Lemma build_epis_vertical_gathers_columns_witness :
  (exists epi_h epi_v,
     No_Libraries.build_epis_imgb_in_memory
       [replicate 36 Byte.x01] [replicate 36 Byte.x02; replicate 36 Byte.x03]
       (2, 2, 1, 2) [0; 1] [1] = Ok (epi_h, epi_v) /\
     vertical_epis No_Libraries.imgb_parse
       [replicate 36 Byte.x02; replicate 36 Byte.x03] 2 2 2 [1] epi_v) /\
  (exists epi_h epi_v,
     Bit_Manipulation.build_epis_imgb_in_memory
       (replicate 9 (replicate (Z.to_nat 2359296) Byte.x07))
       (replicate 9 (replicate (Z.to_nat 2359296) Byte.x08))
       (512, 512, 9, 9) [0] [0; 511] = Ok (epi_h, epi_v) /\
     vertical_epis Bit_Manipulation.imgb_parse
       (replicate 9 (replicate (Z.to_nat 2359296) Byte.x08)) 512 512 9 [0; 511] epi_v).
Proof.
  split.
  - apply (proj1 (build_epis_vertical_gathers_columns
                    [replicate 36 Byte.x01]
                    [replicate 36 Byte.x02; replicate 36 Byte.x03] [0; 1] [1]) 2 2).
    + lia.
    + lia.
    + reflexivity.
    + reflexivity.
    + repeat constructor.
    + repeat constructor.
    + repeat constructor; lia.
    + repeat constructor; lia.
  - apply (proj2 (build_epis_vertical_gathers_columns
                    (replicate 9 (replicate (Z.to_nat 2359296) Byte.x07))
                    (replicate 9 (replicate (Z.to_nat 2359296) Byte.x08))
                    [0] [0; 511])).
    + reflexivity.
    + reflexivity.
    + apply Forall_replicate. rewrite len_replicate. lia.
    + apply Forall_replicate. rewrite len_replicate. lia.
    + repeat constructor; lia.
    + repeat constructor; lia.
Defined.

(** ** Confidence: the interior differences and their mean *)

Lemma u24_at_read (payload : list byte) (off u : Z) :
  No_Libraries._u24_read payload off = Ok u -> u24_at payload off = u.
Proof. intros H. unfold u24_at. rewrite H. reflexivity. Qed.

Lemma abs_i32_abs (x : Z) : No_Libraries._abs_i32 x = Z.abs x.
Proof. unfold No_Libraries._abs_i32. destruct (Z.ltb_spec x 0); lia. Qed.

Lemma NL_diff_interior_row_full (pay : list byte) (A n ch a : Z)
    (out0 : list byte) (sum0 : list Z) :
  0 <= n -> 0 < a < A - 1 -> 0 <= ch < 3 ->
  len pay = A * n * 9 -> len out0 = A * n * 3 -> len sum0 = n ->
  exists out sum_abs,
    for_each (range n) (fun x '(out_diff, sum_abs) =>
      um <- No_Libraries._u24_read pay (((a - 1) * n + x) * 9 + ch * 3) ;
      up <- No_Libraries._u24_read pay (((a + 1) * n + x) * 9 + ch * 3) ;
      out_diff <- No_Libraries._u24_write out_diff (a * n * 3 + x * 3)
        (No_Libraries._bias_from_q12_12
           (No_Libraries._round_div2
              (up - No_Libraries.BIAS_INT - (um - No_Libraries.BIAS_INT)))) ;
      s <- getitem sum_abs x ;
      sum_abs <- setitem sum_abs x
        (s + No_Libraries._abs_i32
               (No_Libraries._round_div2
                  (up - No_Libraries.BIAS_INT - (um - No_Libraries.BIAS_INT)))) ;
      Ok (out_diff, sum_abs)) (out0, sum0) = Ok (out, sum_abs) /\
    len out = A * n * 3 /\ len sum_abs = n /\
    (forall j, 0 <= j -> j < a * n * 3 \/ (a + 1) * n * 3 <= j ->
       out !! Z.to_nat j = out0 !! Z.to_nat j) /\
    (forall x, 0 <= x < n ->
       No_Libraries._u24_read out ((a * n + x) * 3) =
         Ok (No_Libraries._bias_from_q12_12 (central_diff pay n ch a x))) /\
    (forall x s, 0 <= x < n -> sum0 !! Z.to_nat x = Some s ->
       sum_abs !! Z.to_nat x = Some (s + Z.abs (central_diff pay n ch a x))).
Proof.
  intros Hn Ha Hch Hpay Hout Hsum.
  match goal with
  | |- exists out sum_abs, for_each _ ?body ?s0 = _ /\ _ =>
      destruct (for_range_inv n body
        (fun x '(out, sum_abs) => len out = A * n * 3 /\ len sum_abs = n /\
           (forall j, 0 <= j -> j < a * n * 3 \/ a * n * 3 + x * 3 <= j ->
              out !! Z.to_nat j = out0 !! Z.to_nat j) /\
           (forall x', 0 <= x' < x ->
              No_Libraries._u24_read out ((a * n + x') * 3) =
                Ok (No_Libraries._bias_from_q12_12 (central_diff pay n ch a x'))) /\
           (forall x' s, 0 <= x' < n -> sum0 !! Z.to_nat x' = Some s ->
              sum_abs !! Z.to_nat x' =
                Some (if x' <? x then s + Z.abs (central_diff pay n ch a x') else s))) s0)
        as ([out sum_abs] & Hrun & Hl & Hs & Hframe & Hcont & Hsums)
  end.
  - split; [exact Hout|]. split; [exact Hsum|]. split; [intros j _ _; reflexivity|].
    split; [intros x' Hx'; lia|].
    intros x' s Hx' Hs. rewrite (proj2 (Z.ltb_ge x' 0)) by lia. exact Hs.
  - intros x [out sum_abs] Hx (Hl & Hs & Hframe & Hcont & Hsums).
    destruct (u24_read_in_range pay (((a - 1) * n + x) * 9 + ch * 3)) as (um & Hum & _);
      [nia|nia|].
    destruct (u24_read_in_range pay (((a + 1) * n + x) * 9 + ch * 3)) as (up & Hup & _);
      [nia|nia|].
    rewrite Hum. cbn [bind]. rewrite Hup. cbn [bind].
    assert (Hd : No_Libraries._round_div2
                   (up - No_Libraries.BIAS_INT - (um - No_Libraries.BIAS_INT)) =
                 central_diff pay n ch a x).
    { unfold central_diff, epi_value.
      rewrite (u24_at_read _ _ _ Hum), (u24_at_read _ _ _ Hup). reflexivity. }
    rewrite Hd.
    destruct (u24_write_spec out (a * n * 3 + x * 3)
                (No_Libraries._bias_from_q12_12 (central_diff pay n ch a x)))
      as (out' & Hw & Hl' & Hnew & Hold); [nia|nia|].
    rewrite Hw. cbn [bind].
    destruct (getitem_in_range sum_abs x) as (s & Hsx & Hgs); [lia|].
    rewrite Hgs. cbn [bind]. rewrite setitem_in_range by lia. cbn [bind].
    eexists. split; [reflexivity|]. cbv beta iota.
    split; [lia|]. split; [unfold len; rewrite length_insert; exact Hs|].
    split; [|split].
    + intros j Hj0 Hj. rewrite Hold by nia. apply Hframe; [assumption|lia].
    + intros x' Hx'. destruct (Z.eq_dec x' x) as [->|Hne].
      * replace ((a * n + x) * 3) with (a * n * 3 + x * 3) by lia.
        rewrite Hnew. rewrite land_u24_small by apply NL_bias_range. reflexivity.
      * rewrite (u24_read_frame out out') by (nia || (intros j Hj; apply Hold; nia)).
        apply Hcont. lia.
    + intros x' s' Hx' Hs'. destruct (Z.eq_dec x' x) as [->|Hne].
      * rewrite list_lookup_insert_eq by (unfold len in Hs; lia).
        rewrite (proj2 (Z.ltb_lt x (x + 1))) by lia.
        pose proof (Hsums x s' Hx' Hs') as Hprev.
        rewrite (proj2 (Z.ltb_ge x x)) in Hprev by lia.
        rewrite Hsx in Hprev. injection Hprev as ->.
        rewrite abs_i32_abs. reflexivity.
      * rewrite list_lookup_insert_ne by lia.
        rewrite (Hsums x' s' Hx' Hs').
        destruct (Z.ltb_spec x' x), (Z.ltb_spec x' (x + 1)); (reflexivity || lia).
  - rewrite Z.max_r in Hframe, Hcont, Hsums by lia.
    exists out, sum_abs. split; [exact Hrun|]. split; [exact Hl|]. split; [exact Hs|].
    split; [|split].
    + intros j Hj0 Hj. apply Hframe; [assumption|nia].
    + exact Hcont.
    + intros x s Hx Hsx. rewrite (Hsums x s Hx Hsx).
      rewrite (proj2 (Z.ltb_lt x n)) by lia. reflexivity.
Qed.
----------------------------------------
== What needs to be done ==
Beginning at the line that holds "in Hs; lia).", write out word for word each line through the end of the records.

== Exercise answer ==
      * rewrite list_lookup_insert_eq by (unfold len in Hs; lia).
        rewrite (proj2 (Z.ltb_lt x (x + 1))) by lia.
        pose proof (Hsums x s' Hx' Hs') as Hprev.
        rewrite (proj2 (Z.ltb_ge x x)) in Hprev by lia.
        rewrite Hsx in Hprev. injection Hprev as ->.
        rewrite abs_i32_abs. reflexivity.
      * rewrite list_lookup_insert_ne by lia.
        rewrite (Hsums x' s' Hx' Hs').
        destruct (Z.ltb_spec x' x), (Z.ltb_spec x' (x + 1)); (reflexivity || lia).
  - rewrite Z.max_r in Hframe, Hcont, Hsums by lia.
    exists out, sum_abs. split; [exact Hrun|]. split; [exact Hl|]. split; [exact Hs|].
    split; [|split].
    + intros j Hj0 Hj. apply Hframe; [assumption|nia].
    + exact Hcont.
    + intros x s Hx Hsx. rewrite (Hsums x s Hx Hsx).
      rewrite (proj2 (Z.ltb_lt x n)) by lia. reflexivity.
Qed.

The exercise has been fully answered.